For each line of the data below that holds "Hloop", copy the line.

++++ PROVIDED MATERIAL ++++

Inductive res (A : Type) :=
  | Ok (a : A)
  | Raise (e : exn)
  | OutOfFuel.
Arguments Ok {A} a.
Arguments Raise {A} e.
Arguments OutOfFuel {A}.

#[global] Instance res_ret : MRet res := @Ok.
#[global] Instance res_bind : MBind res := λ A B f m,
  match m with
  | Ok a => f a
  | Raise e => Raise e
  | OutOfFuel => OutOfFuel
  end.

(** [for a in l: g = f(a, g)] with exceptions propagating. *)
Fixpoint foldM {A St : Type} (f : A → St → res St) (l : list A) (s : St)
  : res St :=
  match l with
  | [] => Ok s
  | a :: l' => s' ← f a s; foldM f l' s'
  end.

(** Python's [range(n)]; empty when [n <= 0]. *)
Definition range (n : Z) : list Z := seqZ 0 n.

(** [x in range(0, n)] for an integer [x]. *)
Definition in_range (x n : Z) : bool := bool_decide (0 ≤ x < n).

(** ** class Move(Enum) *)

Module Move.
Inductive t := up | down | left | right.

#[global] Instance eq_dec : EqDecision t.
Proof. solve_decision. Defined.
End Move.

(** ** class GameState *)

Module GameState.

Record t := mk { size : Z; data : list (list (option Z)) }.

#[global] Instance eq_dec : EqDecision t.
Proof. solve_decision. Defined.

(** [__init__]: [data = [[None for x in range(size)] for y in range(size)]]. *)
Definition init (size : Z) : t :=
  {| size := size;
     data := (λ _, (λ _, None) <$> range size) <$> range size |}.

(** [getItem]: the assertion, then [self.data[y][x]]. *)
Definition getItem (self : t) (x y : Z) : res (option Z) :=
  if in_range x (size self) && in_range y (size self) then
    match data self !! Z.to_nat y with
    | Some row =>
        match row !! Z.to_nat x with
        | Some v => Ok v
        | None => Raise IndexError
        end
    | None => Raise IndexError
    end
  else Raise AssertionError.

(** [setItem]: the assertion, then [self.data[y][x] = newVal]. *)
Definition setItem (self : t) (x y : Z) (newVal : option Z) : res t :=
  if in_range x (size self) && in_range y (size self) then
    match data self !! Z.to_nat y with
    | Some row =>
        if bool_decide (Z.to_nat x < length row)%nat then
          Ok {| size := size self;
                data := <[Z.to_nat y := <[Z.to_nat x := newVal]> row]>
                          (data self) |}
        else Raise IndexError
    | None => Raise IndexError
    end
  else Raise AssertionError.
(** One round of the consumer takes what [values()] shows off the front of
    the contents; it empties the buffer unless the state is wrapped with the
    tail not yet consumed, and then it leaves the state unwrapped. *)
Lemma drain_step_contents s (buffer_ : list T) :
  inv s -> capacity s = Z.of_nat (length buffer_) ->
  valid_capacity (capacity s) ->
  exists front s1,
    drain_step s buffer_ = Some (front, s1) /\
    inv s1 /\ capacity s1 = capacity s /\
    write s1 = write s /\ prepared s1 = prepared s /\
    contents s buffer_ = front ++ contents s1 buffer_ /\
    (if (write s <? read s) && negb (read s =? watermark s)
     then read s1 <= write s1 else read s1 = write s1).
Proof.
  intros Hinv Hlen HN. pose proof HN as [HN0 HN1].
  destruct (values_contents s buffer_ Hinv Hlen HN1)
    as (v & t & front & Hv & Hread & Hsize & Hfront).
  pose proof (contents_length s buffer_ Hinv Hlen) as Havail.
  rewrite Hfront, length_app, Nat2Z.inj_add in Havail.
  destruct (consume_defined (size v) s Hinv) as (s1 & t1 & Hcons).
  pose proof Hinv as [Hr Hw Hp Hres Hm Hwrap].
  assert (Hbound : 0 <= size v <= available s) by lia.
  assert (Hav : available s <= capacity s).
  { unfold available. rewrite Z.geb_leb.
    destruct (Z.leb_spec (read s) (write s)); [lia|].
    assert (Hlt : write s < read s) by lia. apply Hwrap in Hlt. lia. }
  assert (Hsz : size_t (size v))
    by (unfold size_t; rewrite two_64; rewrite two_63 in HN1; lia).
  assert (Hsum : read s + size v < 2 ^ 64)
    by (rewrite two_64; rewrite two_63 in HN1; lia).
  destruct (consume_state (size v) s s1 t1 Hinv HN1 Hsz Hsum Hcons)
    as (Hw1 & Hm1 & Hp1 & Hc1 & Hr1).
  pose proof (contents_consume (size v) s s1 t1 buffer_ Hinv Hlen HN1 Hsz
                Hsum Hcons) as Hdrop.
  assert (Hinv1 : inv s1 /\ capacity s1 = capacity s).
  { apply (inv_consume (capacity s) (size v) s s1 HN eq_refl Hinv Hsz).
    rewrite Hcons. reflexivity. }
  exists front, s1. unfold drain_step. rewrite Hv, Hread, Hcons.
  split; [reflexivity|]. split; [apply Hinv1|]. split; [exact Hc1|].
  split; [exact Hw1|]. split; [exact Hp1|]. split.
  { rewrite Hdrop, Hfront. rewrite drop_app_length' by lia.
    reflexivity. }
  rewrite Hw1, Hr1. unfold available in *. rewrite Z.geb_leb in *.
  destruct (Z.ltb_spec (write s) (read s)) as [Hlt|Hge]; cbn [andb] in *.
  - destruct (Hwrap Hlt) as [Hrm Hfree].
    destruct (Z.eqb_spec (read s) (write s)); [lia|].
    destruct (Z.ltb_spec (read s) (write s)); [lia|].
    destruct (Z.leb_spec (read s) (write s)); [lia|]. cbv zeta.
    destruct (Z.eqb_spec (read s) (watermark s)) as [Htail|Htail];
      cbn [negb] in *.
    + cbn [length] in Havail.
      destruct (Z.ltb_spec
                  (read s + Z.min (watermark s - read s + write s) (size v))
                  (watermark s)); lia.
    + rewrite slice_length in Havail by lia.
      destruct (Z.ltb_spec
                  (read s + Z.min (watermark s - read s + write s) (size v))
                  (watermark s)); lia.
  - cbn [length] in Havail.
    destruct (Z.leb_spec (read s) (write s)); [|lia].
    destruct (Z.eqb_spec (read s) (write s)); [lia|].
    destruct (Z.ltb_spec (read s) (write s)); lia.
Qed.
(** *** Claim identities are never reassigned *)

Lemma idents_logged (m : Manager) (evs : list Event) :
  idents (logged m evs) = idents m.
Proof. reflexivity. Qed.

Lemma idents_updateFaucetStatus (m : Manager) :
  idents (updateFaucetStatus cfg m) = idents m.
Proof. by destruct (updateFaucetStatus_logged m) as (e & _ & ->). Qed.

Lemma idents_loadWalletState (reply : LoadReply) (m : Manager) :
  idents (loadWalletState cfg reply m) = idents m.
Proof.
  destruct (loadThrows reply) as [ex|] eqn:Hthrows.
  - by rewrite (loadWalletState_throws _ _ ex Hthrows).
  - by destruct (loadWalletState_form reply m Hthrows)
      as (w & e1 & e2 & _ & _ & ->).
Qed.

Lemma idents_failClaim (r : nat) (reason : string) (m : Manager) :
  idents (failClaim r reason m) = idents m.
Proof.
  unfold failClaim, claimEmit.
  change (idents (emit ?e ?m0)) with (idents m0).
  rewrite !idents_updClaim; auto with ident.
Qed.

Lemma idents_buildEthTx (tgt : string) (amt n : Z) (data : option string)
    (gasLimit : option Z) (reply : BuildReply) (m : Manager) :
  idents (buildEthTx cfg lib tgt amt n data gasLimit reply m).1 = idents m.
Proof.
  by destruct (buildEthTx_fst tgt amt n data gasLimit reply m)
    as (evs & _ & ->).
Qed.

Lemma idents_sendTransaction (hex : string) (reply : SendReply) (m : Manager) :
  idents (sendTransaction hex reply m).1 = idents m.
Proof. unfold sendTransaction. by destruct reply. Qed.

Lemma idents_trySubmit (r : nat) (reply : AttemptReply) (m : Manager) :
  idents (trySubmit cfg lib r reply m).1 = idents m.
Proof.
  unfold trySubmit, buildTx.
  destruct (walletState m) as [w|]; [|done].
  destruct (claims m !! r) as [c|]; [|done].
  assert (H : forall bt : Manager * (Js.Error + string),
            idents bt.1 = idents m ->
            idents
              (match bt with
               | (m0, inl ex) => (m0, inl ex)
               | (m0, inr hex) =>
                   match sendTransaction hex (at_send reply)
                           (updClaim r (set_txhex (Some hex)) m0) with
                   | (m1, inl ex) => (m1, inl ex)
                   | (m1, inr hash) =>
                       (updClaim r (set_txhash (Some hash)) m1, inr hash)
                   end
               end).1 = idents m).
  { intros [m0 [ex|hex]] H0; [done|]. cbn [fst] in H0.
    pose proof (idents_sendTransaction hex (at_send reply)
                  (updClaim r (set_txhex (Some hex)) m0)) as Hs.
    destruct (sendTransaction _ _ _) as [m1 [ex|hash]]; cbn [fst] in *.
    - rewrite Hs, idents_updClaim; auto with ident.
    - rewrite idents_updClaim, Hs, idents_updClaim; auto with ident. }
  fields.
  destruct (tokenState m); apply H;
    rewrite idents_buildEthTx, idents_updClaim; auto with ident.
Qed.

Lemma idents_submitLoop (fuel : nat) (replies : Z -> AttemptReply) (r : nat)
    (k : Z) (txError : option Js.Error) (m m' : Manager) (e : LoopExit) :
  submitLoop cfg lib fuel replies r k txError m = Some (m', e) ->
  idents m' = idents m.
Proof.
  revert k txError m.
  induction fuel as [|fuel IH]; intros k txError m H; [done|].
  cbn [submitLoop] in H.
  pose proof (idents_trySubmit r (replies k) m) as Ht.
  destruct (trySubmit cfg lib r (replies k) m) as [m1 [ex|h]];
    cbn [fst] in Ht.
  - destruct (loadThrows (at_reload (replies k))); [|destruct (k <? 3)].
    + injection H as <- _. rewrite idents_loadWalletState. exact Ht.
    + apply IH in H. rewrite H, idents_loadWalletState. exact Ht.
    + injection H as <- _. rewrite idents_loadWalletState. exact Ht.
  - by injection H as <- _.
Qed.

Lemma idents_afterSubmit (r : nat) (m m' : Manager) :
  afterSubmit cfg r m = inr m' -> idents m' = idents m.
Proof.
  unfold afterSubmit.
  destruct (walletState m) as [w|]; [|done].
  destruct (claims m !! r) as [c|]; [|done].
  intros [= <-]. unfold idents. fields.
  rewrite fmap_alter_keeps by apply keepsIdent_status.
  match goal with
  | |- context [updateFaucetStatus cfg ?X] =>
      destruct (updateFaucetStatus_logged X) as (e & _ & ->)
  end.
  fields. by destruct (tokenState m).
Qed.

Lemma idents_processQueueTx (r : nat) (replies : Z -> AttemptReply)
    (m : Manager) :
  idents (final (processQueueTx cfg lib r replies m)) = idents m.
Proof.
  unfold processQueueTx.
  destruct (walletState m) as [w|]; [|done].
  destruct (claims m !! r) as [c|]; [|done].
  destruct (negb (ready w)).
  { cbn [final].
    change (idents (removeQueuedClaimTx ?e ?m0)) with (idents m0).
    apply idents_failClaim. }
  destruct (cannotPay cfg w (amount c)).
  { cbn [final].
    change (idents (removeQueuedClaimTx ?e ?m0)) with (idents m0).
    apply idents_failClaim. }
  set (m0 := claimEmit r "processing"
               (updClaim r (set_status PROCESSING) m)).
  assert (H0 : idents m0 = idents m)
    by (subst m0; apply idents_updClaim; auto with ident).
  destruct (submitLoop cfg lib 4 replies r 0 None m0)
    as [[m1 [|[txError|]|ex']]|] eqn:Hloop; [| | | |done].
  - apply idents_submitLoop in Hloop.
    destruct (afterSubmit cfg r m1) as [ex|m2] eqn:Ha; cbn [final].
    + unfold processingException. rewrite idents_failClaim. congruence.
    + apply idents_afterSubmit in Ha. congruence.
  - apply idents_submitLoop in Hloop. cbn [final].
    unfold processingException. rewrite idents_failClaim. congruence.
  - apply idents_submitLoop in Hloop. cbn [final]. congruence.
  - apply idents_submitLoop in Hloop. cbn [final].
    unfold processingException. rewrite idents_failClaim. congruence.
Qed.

++++

> SOLUTION TO THIS EXERCISE
    as [[m1 [|[txError|]|ex']]|] eqn:Hloop; [| | | |done].
  - apply idents_submitLoop in Hloop.
  - apply idents_submitLoop in Hloop. cbn [final].
  - apply idents_submitLoop in Hloop. cbn [final]. congruence.
  - apply idents_submitLoop in Hloop. cbn [final].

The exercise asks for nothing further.